MLOps Maturity: Where Is Your Team Right Now?

The MLOps maturity model defined by Google Cloud is divided into three levels. This framework works well as a self-diagnostic tool for figuring out "where our team currently stands."

Level	Name	Characteristics
Level 0	Manual Process	Experiments in notebooks, manual deployment. No reproducibility
Level 1	ML Pipeline Automation	Training pipeline automated, continuous training (CT) possible
Level 2	CI/CD Pipeline Automation	Code changes trigger automatic pipeline build and deployment

Most teams start at Level 0. The moment you think "we need to automate this" is the inflection point into Level 1, and Level 2 — automating the pipeline that builds pipelines — is a stage you see only in fairly mature ML organizations.

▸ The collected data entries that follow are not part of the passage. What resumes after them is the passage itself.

Lemma scan_exponent_sign_norm (r : pystr) :
  scan_exponent_sign (norm 0 r)
  = (fst (scan_exponent_sign r), norm 0 (snd (scan_exponent_sign r))).
Proof.
  destruct r as [|g t]; [reflexivity|]. unfold scan_exponent_sign.
  destruct (blank g) eqn:Hg.
  - blank_head Hg.
  - rewrite norm_cons_char by assumption.
    destruct ((g =? 45) || (g =? 43))%N; [reflexivity|].
    cbn [fst snd]. now rewrite norm_cons_char.
Qed.

Lemma scan_exponent_norm (r2 : pystr) :
  scan_exponent (norm 0 r2)
  = (fst (scan_exponent r2), norm 0 (snd (scan_exponent r2))).
Proof.
  destruct r2 as [|e r]; [reflexivity|]. unfold scan_exponent.
  destruct (blank e) eqn:Hb.
  { blank_head Hb. }
  rewrite norm_cons_char by assumption.
  destruct ((e =? 101) || (e =? 69))%N;
    [|cbn [fst snd]; now rewrite norm_cons_char].
  rewrite scan_exponent_sign_norm.
  destruct (scan_exponent_sign r) as [sg r'].
  cbn [fst snd]. rewrite take_digits_norm.
  destruct (take_digits r') as [ds r'']. cbn [fst snd].
  destruct ds; [|reflexivity]. cbn [fst snd]. now rewrite norm_cons_char.
Qed.

Lemma scan_number_norm (s : pystr) :
  scan_number (norm 0 s)
  = option_map (fun p => (fst p, norm 0 (snd p))) (scan_number s).
Proof.
  unfold scan_number. rewrite scan_sign_norm.
  destruct (scan_sign s) as [sign s1]. cbn [fst snd].
  destruct s1 as [|d r]; [reflexivity|].
  destruct (blank d) eqn:Hb.
  { blank_head Hb. }
  rewrite norm_cons_char by assumption.
  destruct (is_digit d) eqn:Hd; [|reflexivity].
  rewrite scan_int_part_norm by assumption.
  destruct (scan_int_part d r) as [int_part r1]. cbn [fst snd].
  rewrite scan_fraction_norm.
  destruct (scan_fraction r1) as [frac r2]. cbn [fst snd].
  rewrite scan_exponent_norm.
  destruct (scan_exponent r2) as [exp r3]. cbn [fst snd].
  destruct frac, exp; reflexivity.
Qed.

(** ** Normalisation inside a string *)

Lemma contains_app_l (k a b : pystr) :
  contains k a = true -> contains k (a ++ b) = true.
Proof.
  intros H. apply contains_inv in H as (x & y & ->).
  rewrite <- !app_assoc. apply contains_intro.
Qed.

Lemma hex_digit_not_blank (c x : N) : hex_digit c = Some x -> blank c = false.
Proof.
  intros H. destruct (blank c) eqn:B; [|reflexivity].
  apply blank_cases in B as [->| ->]; discriminate.
Qed.

Lemma hex4_not_blank (a b c d u : N) :
  hex4 a b c d = Some u -> wordlike [a; b; c; d] = true.
Proof.
  unfold hex4. intros H.
  destruct (hex_digit a) eqn:Ea; [|discriminate].
  destruct (hex_digit b) eqn:Eb; [|discriminate].
  destruct (hex_digit c) eqn:Ec; [|discriminate].
  destruct (hex_digit d) eqn:Ed; [|discriminate].
  cbn [wordlike forallb].
  now rewrite (hex_digit_not_blank _ Ea), (hex_digit_not_blank _ Eb),
    (hex_digit_not_blank _ Ec), (hex_digit_not_blank _ Ed).
Qed.

Lemma backslash_not_blank (e ch : N) : backslash e = Some ch -> blank e = false.
Proof.
  intros H. destruct (blank e) eqn:B; [|reflexivity].
  apply blank_cases in B as [->| ->]; discriminate.
Qed.

(** A [\u] escape that is not the first half of a surrogate pair. *)
Lemma scanstring_u_single (acc : pystr) (h1 h2 h3 h4 uni : N) (r2 : pystr) :
  hex4 h1 h2 h3 h4 = Some uni ->
  is_high_surrogate uni && startswith [92%N; 117%N] r2 = false ->
  scanstring acc (92%N :: 117%N :: h1 :: h2 :: h3 :: h4 :: r2)
  = scanstring (uni :: acc) r2.
Proof.
  intros Hh Hc. cbn [scanstring N.eqb Pos.eqb]. rewrite Hh.
  destruct r2 as [|b [|u [|g1 [|g2 [|g3 [|g4 r3]]]]]]; try reflexivity.
  cbn [startswith] in Hc. rewrite andb_true_r in Hc.
  rewrite (N.eqb_sym 92 b), (N.eqb_sym 117 u), andb_assoc in Hc.
  now rewrite Hc.
Qed.

(** A [\u] that nothing complete follows is refused. *)
Lemma scanstring_u_short (acc x : pystr) :
  length x < 4 -> exists m, scanstring acc (92%N :: 117%N :: x) = Failed m.
Proof.
  intros H. destruct x as [|a [|b [|c [|d x]]]]; try (simpl in H; lia);
    cbn [scanstring N.eqb Pos.eqb]; eauto.
Qed.

(** The accumulators of the two scans: equal, unless two adjacent spaces
    have been read. *)
Lemma acc_push (acc acc' : pystr) (ch : N) :
  acc' = acc \/ contains (str "  ") (rev acc) = true ->
  ch :: acc' = ch :: acc \/ contains (str "  ") (rev (ch :: acc)) = true.
Proof.
  intros [->|H]; [now left|right]. cbn [rev]. now apply contains_app_l.
Qed.

Lemma scanstring_norm (n : nat) :
  forall (s : pystr) (skip : nat) (acc acc' k r : pystr),
    length s <= n ->
    norm_state skip s ->
    (skip = 1 -> exists a, acc = 32%N :: a) ->
    acc' = acc \/ contains (str "  ") (rev acc) = true ->
    scanstring acc s = Scanned (k, r) ->
    exists k', scanstring acc' (norm skip s) = Scanned (k', norm 0 r)
               /\ (contains (str "  ") k = false -> k' = k).
Proof.
  induction n as [|n IH]; intros s skip acc acc' k r Hn Hst Hacc HJ H.
  { destruct s; [discriminate | simpl in Hn; lia]. }
  destruct s as [|c t]; [discriminate|]. simpl in Hn.
  apply norm_state_cases in Hst as [->|(c' & t' & -> & [= <- <-] & Hc)].
  2:{ (* the second blank of a pair: it is a space, and is dropped *)
    destruct (Hacc eq_refl) as [a ->].
    rewrite norm_skip.
    apply blank_cases in Hc as [->| ->]; [|discriminate].
    cbn [scanstring N.eqb Pos.eqb N.ltb N.compare Pos.compare Pos.compare_cont] in H.
    eapply (IH t 0 (32%N :: 32%N :: a) acc' k r); [ | | | | exact H ].
    - lia.
    - apply norm_state_start.
    - discriminate.
    - right. cbn [rev]. rewrite <- app_assoc. apply contains_skip.
      reflexivity. }
  pose proof H as H0. cbn [scanstring] in H.
  destruct (c =? 34)%N eqn:E34.
  { apply N.eqb_eq in E34. subst c. injection H as <- <-.
    rewrite norm_cons_char by reflexivity. cbn [scanstring N.eqb Pos.eqb].
    eexists. split; [reflexivity|]. intros C.
    destruct HJ as [->|HJ]; [reflexivity | congruence]. }
  destruct (c =? 92)%N eqn:E92.
  { apply N.eqb_eq in E92. subst c.
    destruct t as [|e r1]; [discriminate|].
    destruct (e =? 117)%N eqn:E117.
    - apply N.eqb_eq in E117. subst e.
      destruct r1 as [|h1 [|h2 [|h3 [|h4 r2]]]]; try discriminate.
      destruct (hex4 h1 h2 h3 h4) as [uni|] eqn:Eh; [|discriminate].
      pose proof (hex4_not_blank _ _ _ _ Eh) as Hw.
      assert (Hn1 : norm 0 (92%N :: 117%N :: h1 :: h2 :: h3 :: h4 :: r2)
                    = 92%N :: 117%N :: h1 :: h2 :: h3 :: h4 :: norm 0 r2).
      { apply (norm_app_word [92%N; 117%N; h1; h2; h3; h4]).
        cbn [wordlike forallb] in Hw |- *. exact Hw. }
      rewrite Hn1.
      destruct (is_high_surrogate uni && startswith [92%N; 117%N] r2) eqn:Ep.
      + apply andb_true_iff in Ep as [Ehigh Ep].
        apply startswith_inv in Ep as [x ->]. cbn [app] in *.
        destruct x as [|g1 [|g2 [|g3 [|g4 r3]]]];
          try (match type of H with
               | scanstring ?a (92%N :: 117%N :: ?x) = _ =>
                   destruct (@scanstring_u_short a x ltac:(simpl; lia)) as [m Hm];
                   rewrite Hm in H; discriminate
               end).
        rewrite Ehigh in H. cbn [N.eqb Pos.eqb andb] in H.
        destruct (hex4 g1 g2 g3 g4) as [uni2|] eqn:Eg; [|discriminate].
        pose proof (hex4_not_blank _ _ _ _ Eg) as Hw2.
        assert (Hn2 : norm 0 (92%N :: 117%N :: g1 :: g2 :: g3 :: g4 :: r3)
                      = 92%N :: 117%N :: g1 :: g2 :: g3 :: g4 :: norm 0 r3).
        { apply (norm_app_word [92%N; 117%N; g1; g2; g3; g4]).
          cbn [wordlike forallb] in Hw2 |- *. exact Hw2. }
        destruct (is_low_surrogate uni2) eqn:Elow.
        * rewrite Hn2. cbn [scanstring N.eqb Pos.eqb].
          rewrite Eh, Ehigh, Eg, Elow. cbn [andb].
          eapply (IH r3 0); [ | | | | exact H ].
          -- simpl in Hn |- *. lia.
          -- apply norm_state_start.
          -- discriminate.
          -- now apply acc_push.
        * cbn [scanstring N.eqb Pos.eqb].
          rewrite Eh. rewrite Hn2. rewrite Ehigh, Eg, Elow. cbn [andb].
          rewrite <- Hn2.
          eapply (IH _ 0); [ | | | | exact H ].
          -- simpl in Hn |- *. lia.
          -- apply norm_state_start.
          -- discriminate.
          -- now apply acc_push.
      + rewrite (scanstring_u_single acc _ _ _ _ _ Eh Ep) in H0.
        rewrite (scanstring_u_single acc' _ _ _ _ (norm 0 r2) Eh)
          by (rewrite startswith_norm by reflexivity; exact Ep).
        eapply (IH r2 0); [ | | | | exact H0 ].
        * simpl in Hn |- *. lia.
        * apply norm_state_start.
        * discriminate.
        * now apply acc_push.
    - destruct (backslash e) as [ch|] eqn:Ebs; [|discriminate].
      pose proof (backslash_not_blank _ Ebs) as He.
      rewrite (norm_cons_char 92) by reflexivity.
      rewrite (norm_cons_char e) by assumption.
      cbn [scanstring N.eqb Pos.eqb]. rewrite E117, Ebs.
      eapply (IH r1 0); [ | | | | exact H ].
      + simpl in Hn |- *. lia.
      + apply norm_state_start.
      + discriminate.
      + now apply acc_push. }
  destruct (c <? 32)%N eqn:Elt; [discriminate|].
  destruct (blank c) eqn:Hb.
  - (* a space: the first of a pair, or alone *)
    apply blank_cases in Hb as [->| ->]; [|discriminate].
    rewrite norm_cons_blank by reflexivity.
    cbn [scanstring N.eqb Pos.eqb N.ltb N.compare Pos.compare Pos.compare_cont].
    eapply (IH t _ (32%N :: acc)); [ | | | | exact H ].
    + lia.
    + apply norm_state_next.
    + intros _. now exists acc.
    + now apply acc_push.
  - rewrite norm_cons_char by assumption.
    cbn [scanstring]. rewrite E34, E92, Elt.
    eapply (IH t 0); [ | | | | exact H ].
    + lia.
    + apply norm_state_start.
    + discriminate.
    + now apply acc_push.
Qed.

The Five Stages of an End-to-End Pipeline

A model deployment automation pipeline flows through roughly five stages.

css

[1. Data Collection & Preprocessing]
        ↓
[2. Model Training & Experiment Tracking]  ← MLflow / W&B
        ↓
[3. Model Validation & Registration]  ← Quality gate (AUC ≥ 0.85, etc.)
        ↓
[4. Deployment (Serving)]  ← REST/gRPC API
        ↓
[5. Monitoring & Feedback]  ← Drift detection → automatic retraining trigger

The most frequently overlooked parts of this flow are step 3, the quality gate, and step 5, monitoring. In particular, if you automate deployment without monitoring, you end up silently running a model whose performance is quietly degrading — and nobody knows. This is a situation you encounter often in practice, and the later the discovery, the greater the damage.

Data Drift vs. Concept Drift: Confusing Them Leads to the Wrong Response

Data Drift: The statistical distribution of the input data itself changes. Example: consumer patterns that shifted completely after COVID-19.

Concept Drift: The relationship between inputs and outputs (the pattern the model learned) changes. Example: fraud patterns evolve to the point where the existing model can no longer catch them.

The two types of drift have different causes and require different responses. Data Drift calls for inspecting the data pipeline first; Concept Drift is fundamentally about retraining. And one of the main causes of both is Training-Serving Skew, explained below. These concepts may seem unrelated, but in real-world incidents they tend to cascade and compound.

Training-Serving Skew: The Most Dangerous Trap in Practice

Training-Serving Skew: A mismatch between the data processing logic used during model training and the preprocessing logic applied at serving time. A significant share of cases where the model seems fine but predictions come out wrong originates here.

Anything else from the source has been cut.